In the mid-1850s, Catherine was encouraged to start writing again by her niece Sarah Ellis, already a successful novelist. In 1860, Warfield published anonymously as "A Southern Lady," The Household of Bouverie, a gothic fiction in two volumes. It achieved great popular success. The story tells of a young orphan who comes from England to live with her grandmother in America. The young woman encounters her grandfather Erastus Bouverie, long presumed dead, living in secret on the second floor. He has become a reclusive mad man attempting to create a youth-restoring potion. The story deals with their relationship, and the unfolding narrative of a dark and torrid family history. Warfield was praised as "Shakespearean," and one contemporary writer said, "Of living female authors, we can openly class Mrs. Warfield with George Sand and George Eliot." The novel met with strong reception.

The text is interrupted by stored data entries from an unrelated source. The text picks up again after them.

(** * Queue and playback engine of the music cog

    A shallow embedding of [MusicCog] (musicnowerror.py, with the older
    variant of musicold.py in [Module Old]) and the properties of its
    queue store, preloader, playback sequencer and command surface.

    Conventions of the embedding.
    - Python [str] values are byte strings ([string] of the standard
      library, UTF-8); every separator, prefix and keyword the code
      searches for is ASCII, so byte-wise search agrees with the search on
      code points.  [lower] folds every letter whose lower case has an
      ASCII letter (A to Z, U+212A and U+0130); the other letters outside
      ASCII, whose lower case is outside ASCII too, are left as they
      are, which no search for an ASCII keyword can tell.
    - A duration is stored as the resolver gives it: an integer, a float
      or [None].
    - The dictionaries [queues], [title_cache], [audio_cache] and
      [pending_playlists] are finite maps ([gmap]); a guild queue is the
      Python list itself.
    - The resolver (yt_dlp), the stream constructor (FFmpeg) and the page
      fetches are external: they are oracles of a [World], indexed by the
      number of external calls made so far ([clock]).
    - Every externally visible action (message sent, resolver call, task
      scheduled, stream handed to the player) is appended to [log].
    - The model is sequential: one coroutine runs from start to end; tasks
      handed to [loop.create_task] are logged, not run. *)

From Stdlib Require Import ZArith Ascii String List Bool Lia SpecFloat.
From stdpp Require Import base option list gmap strings.

Local Open Scope string_scope.
Local Open Scope Z_scope.
Local Open Scope list_scope.

(* ===================================================================== *)
(** ** Python string operations *)
(* ===================================================================== *)

Module PyStr.

(** [c.lower()] on one ASCII byte. *)
Definition lower_ascii (c : ascii) : ascii :=
  let n := nat_of_ascii c in
  if ((65 <=? n) && (n <=? 90))%nat then ascii_of_nat (n + 32) else c.

(** The byte [c] has the value [n]. *)
Definition is_byte (n : nat) (c : ascii) : bool := (nat_of_ascii c =? n)%nat.

(** [s.lower()].  Two letters outside ASCII have a lower case with an
    ASCII letter: U+0130 (bytes C4 B0) becomes [i] followed by U+0307
    (bytes CC 87), and U+212A (bytes E2 84 AA) becomes [k]. *)
Fixpoint lower (s : string) : string :=
  match s with
  | EmptyString => EmptyString
  | String c1 s1 =>
      let plain := String (lower_ascii c1) (lower s1) in
      match s1 with
      | String c2 s2 =>
          if is_byte 196 c1 && is_byte 176 c2
          then String "i" (String (ascii_of_nat 204)
                             (String (ascii_of_nat 135) (lower s2)))
          else
            match s2 with
            | String c3 s3 =>
                if is_byte 226 c1 && is_byte 132 c2 && is_byte 170 c3
                then String "k" (lower s3)
                else plain
            | EmptyString => plain
            end
      | EmptyString => plain
      end
  end.

(** [s.startswith(p)]. *)
Fixpoint startswith (p s : string) : bool :=
  match p, s with
  | EmptyString, _ => true
  | String _ _, EmptyString => false
  | String a p', String b s' => if Ascii.eqb a b then startswith p' s' else false
  end.

(** [needle in hay]. *)
Fixpoint contains (needle hay : string) : bool :=
  startswith needle hay ||
  match hay with
  | EmptyString => false
  | String _ hay' => contains needle hay'
  end.

(** [s.split(sep)] for a non-empty separator: the pieces between the
    non-overlapping occurrences of [sep], scanned left to right.  [skip]
    counts the bytes of a separator still to be passed over and [cur] is
    the piece being read, last byte first. *)
Fixpoint split_go (sep : string) (skip : nat) (cur : string) (s : string)
  : list string :=
  match s with
  | EmptyString => [String.rev cur]
  | String c s' =>
      match skip with
      | S k => split_go sep k cur s'
      | O =>
          if startswith sep s
          then String.rev cur :: split_go sep (String.length sep - 1) EmptyString s'
          else split_go sep O (String c cur) s'
      end
  end.
(** * Customer-segmentation pipeline: preprocessing and training

    A shallow embedding of [scripts/preprocess.py] and [scripts/train.py].

    Both scripts are short drivers over pandas and scikit-learn.  The
    driver code (the imputation loop, the duplicate removal, the residual
    fill, the identifier drop, the missing-value check, the metrics
    record) is translated statement by statement.  The pandas operations
    the drivers call are modelled in [Module Pandas] by what they do on a
    column-labelled table; the two scikit-learn estimators are parameters
    of [train_model].  A stage is first a function from the frame
    [read_csv] returned to what the stage writes; its console variant
    adds the lines printed and lets the writes fail.

    A float64 value is an infinity or a finite value, the latter given by
    the rational it stands for ([Qc], whose Leibniz equality is value
    equality); the floating-point NaN, which pandas uses for a missing
    entry, is the separate constructor [NaN].  The one float64 computation
    of the driver code, the mean of the two middle values inside
    [median], is rounded as binary64 rounds. *)

From Stdlib Require Import QArith Qcanon Qabs Qpower.
From Corelib Require PrimFloat FloatOps.
From stdpp Require Import base option list strings numbers sorting gmap.

Local Open Scope Qc_scope.

(** ** The pandas data model *)

Module Pandas.

(** Column types [read_csv] infers, and the two narrower numeric types
    that [select_dtypes] is also asked for. *)
Inductive dtype := float64 | int64 | float32 | int32 | bool_ | object_.

(** A float64 value other than NaN: a finite value, given by the rational
    it stands for, or an infinity.  The two zeros are one value, as they
    are for [==] and for [duplicated]. *)
Inductive float := Finite (q : Qc) | PosInf | NegInf.
Coercion Finite : Qc >-> float.

(** One entry of a column: missing, a number, or (object columns) text. *)
Inductive cell := NaN | Num (x : float) | Str (s : string).

Record Series := mkSeries { dtype_of : dtype; values : list cell }.

(** A frame: the row labels and the labelled columns, in order. *)
Record DataFrame := mkFrame {
  index : list nat;
  columns : list (string * Series)
}.

Global Instance dtype_eq_dec : EqDecision dtype.
Proof. solve_decision. Defined.
Global Instance float_eq_dec : EqDecision float.
Proof. solve_decision. Defined.
Global Instance cell_eq_dec : EqDecision cell.
Proof. solve_decision. Defined.
Global Instance Series_eq_dec : EqDecision Series.
Proof. solve_decision. Defined.
Global Instance DataFrame_eq_dec : EqDecision DataFrame.
Proof. solve_decision. Defined.

(** [pd.isnull] / [pd.notna] on one entry. *)
Definition isnull (c : cell) : bool :=
  match c with NaN => true | _ => false end.
Definition notna (c : cell) : bool := negb (isnull c).
(** * Contentstorage i18next plugin: the value-to-key tracking store

    A shallow embedding of [src/utils.ts] (key normalisation, base-key
    extraction, the tracking store, eviction, flattening) and of the
    per-call hook of [src/post-processor.ts], with the properties of the
    specification stated over it.

    JavaScript strings are modelled as [string]; a [Map] as an association
    list in insertion order with pairwise distinct keys; a [Set] as a
    duplicate-free list in insertion order; numbers that the code only uses
    as integers (timestamps, sizes) as [Z]. *)

From Stdlib Require Import String Ascii List ZArith Lia Bool Permutation Sorted.
Import ListNotations.

Local Open Scope string_scope.

(* ================================================================== *)
(** ** String primitives of the host language *)

Module JsString.

(** [s.includes(pat)]: [pat] occurs somewhere in [s]. *)
Fixpoint includes (pat s : string) : bool :=
  if prefix pat s then true
  else match s with
       | EmptyString => false
       | String _ s' => includes pat s'
       end.

(** Drop the first [n] characters. *)
Fixpoint drop (n : nat) (s : string) : string :=
  match n, s with
  | O, _ => s
  | S _, EmptyString => EmptyString
  | S n', String _ s' => drop n' s'
  end.

(** [s.replace(pat, rep)] with a string pattern: only the leftmost
    occurrence is replaced ([rep] holds no dollar pattern here). *)
Fixpoint replace (pat rep s : string) : string :=
  if prefix pat s then rep ++ drop (String.length pat) s
  else match s with
       | EmptyString => EmptyString
       | String c s' => String c (replace pat rep s')
       end.

(** Number of occurrences of a character. *)
Fixpoint count (c : ascii) (s : string) : nat :=
  match s with
  | EmptyString => 0
  | String d s' => (if Ascii.eqb d c then 1 else 0) + count c s'
  end.

(** [true] when the character occurs in the string. *)
Fixpoint has_char (c : ascii) (s : string) : bool :=
  match s with
  | EmptyString => false
  | String d s' => Ascii.eqb d c || has_char c s'
  end.

End JsString.

(* ================================================================== *)
(** ** Key normaliser ([normalizeKey], utils.ts 148-163) *)

(** The [namespace] argument is accepted and discarded ([void namespace]). *)
Definition normalizeKey (key : string) (namespace : option string) : string :=
  let normalizedKey := key in
  if JsString.includes ":" normalizedKey
  then JsString.replace ":" "." normalizedKey
  else normalizedKey.

(** The one-argument contract of the specification. *)
Definition normalize (rawKey : string) : string := normalizeKey rawKey None.

(* ================================================================== *)
(** ** Base-key extraction ([extractBaseKey], utils.ts 177-195) *)

Definition plural_suffixes : list string :=
  ["zero"; "one"; "two"; "few"; "many"; "other"; "plural"].

(** The regular expression [/_(zero|one|two|few|many|other|plural)$/] tried
    at the current position: an underscore, one alternative, end of input. *)
Definition plural_match_here (s : string) : bool :=
  existsb (fun w => String.eqb s ("_" ++ w)) plural_suffixes.

(** [key.replace(/_(...)$/, '')]: the leftmost position where the pattern
    matches is cut out (the match runs to the end of the input). *)
Fixpoint strip_plural (s : string) : string :=
  if plural_match_here s then EmptyString
  else match s with
       | EmptyString => EmptyString
       | String c s' => String c (strip_plural s')
       end.

(** The context-suffix block of the source (lines 184-192) computes
    [lastUnderscore] and [suffix] and then does nothing with them: both
    arms of its conditionals leave [baseKey] as it is. *)
Definition extractBaseKey (key : string) : string :=
  let baseKey := strip_plural key in
  baseKey.

(* ================================================================== *)
(** ** Data model ([src/types.ts]) *)

Local Open Scope Z_scope.

(** A [Set<string>]: duplicate-free, in insertion order. *)
Module JsSet.

Definition t := list string.

Definition empty : t := [].

Definition has (x : string) (s : t) : bool := existsb (String.eqb x) s.

(** [s.add(x)]: appends [x] unless it is already a member. *)
Definition add (x : string) (s : t) : t := if has x s then s else (s ++ [x])%list.

Definition size (s : t) : nat := List.length s.

End JsSet.

(** A [Map<string, V>]: one binding per key, in insertion order. *)
Module JsMap.

Section Ops.
Context {V : Type}.

Definition t := list (string * V).

Fixpoint get (k : string) (m : t) : option V :=
  match m with
  | [] => None
  | (k', v) :: m' => if String.eqb k k' then Some v else get k m'
  end.

Definition has (k : string) (m : t) : bool :=
  match get k m with Some _ => true | None => false end.

(** [m.set(k, v)]: an existing key keeps its position and gets the new
    value; a new key goes to the end. *)
Fixpoint set (k : string) (v : V) (m : t) : t :=
  match m with
  | [] => [(k, v)]
  | (k', v') :: m' =>
      if String.eqb k k' then (k', v) :: m' else (k', v') :: set k v m'
  end.

(** [m.delete(k)]. *)
Fixpoint delete (k : string) (m : t) : t :=
  match m with
  | [] => []
  | (k', v') :: m' =>
      if String.eqb k k' then m' else (k', v') :: delete k m'
  end.

Definition size (m : t) : Z := Z.of_nat (List.length m).

Definition keys (m : t) : list string := map fst m.

(** The representation invariant of a [Map]: keys are distinct. *)
Definition wf (m : t) : Prop := NoDup (keys m).

End Ops.

Arguments t : clear implicits.

End JsMap.

Record Metadata : Type := mkMetadata
  { md_namespace : option string;
    md_language  : option string;
    trackedAt    : option Z }.

Inductive EntryType : Type := text.

Record MemoryMapEntry : Type := mkEntry
  { ids      : JsSet.t;
    type     : EntryType;
    metadata : option Metadata }.

Definition MemoryMap : Type := JsMap.t MemoryMapEntry.

(** The [window] object as far as the plugin uses it. *)
Record ContentStorageWindow : Type := mkWindow
  { memoryMap : option MemoryMap }.

(** The global environment: [None] outside a browser (no [window]). *)
Definition Env : Type := option ContentStorageWindow.

(** How a call ends: normally, or with a thrown [TypeError]. *)
Inductive Completion : Type := Normal | Throws.

(* ================================================================== *)
(** ** The tracking store ([src/utils.ts]) *)

Definition getContentStorageWindow (env : Env) : option ContentStorageWindow :=
  env.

After the Civil War, Warfield published eight more novels, all under her own name. The two most popular were Ferne Fleming (1877) and its sequel The Cardinal's Daughter (1877); however, no work gained the same degree of success as her first novel.

She died in 1877.

Walker Percy's novel Lancelot bears a resemblance to The Household of Bouverie. Despite Walker's disclaimer, Percy biographer Bertram Wyatt-Brown believes that he based the novel, so different from his others, on his predecessor's work.

==Works==
- A Double Wedding / How She Was Won
- The Cardinal's Daughter
- Ferne Fleming
- The Household Of Bouverie / The Elixir Of Gold

==Sources==
- Wyatt-Brown, Bertram. The House of Percy: Honor, Melancholy and Imagination in a Southern Family. New York & Oxford: Oxford University Press, 1994.
- Wyatt-Brown, Bertram. The Literary Percys: Family History, Gender, & the Southern Imagination. Athens & London: University of Georgia Press, 1994.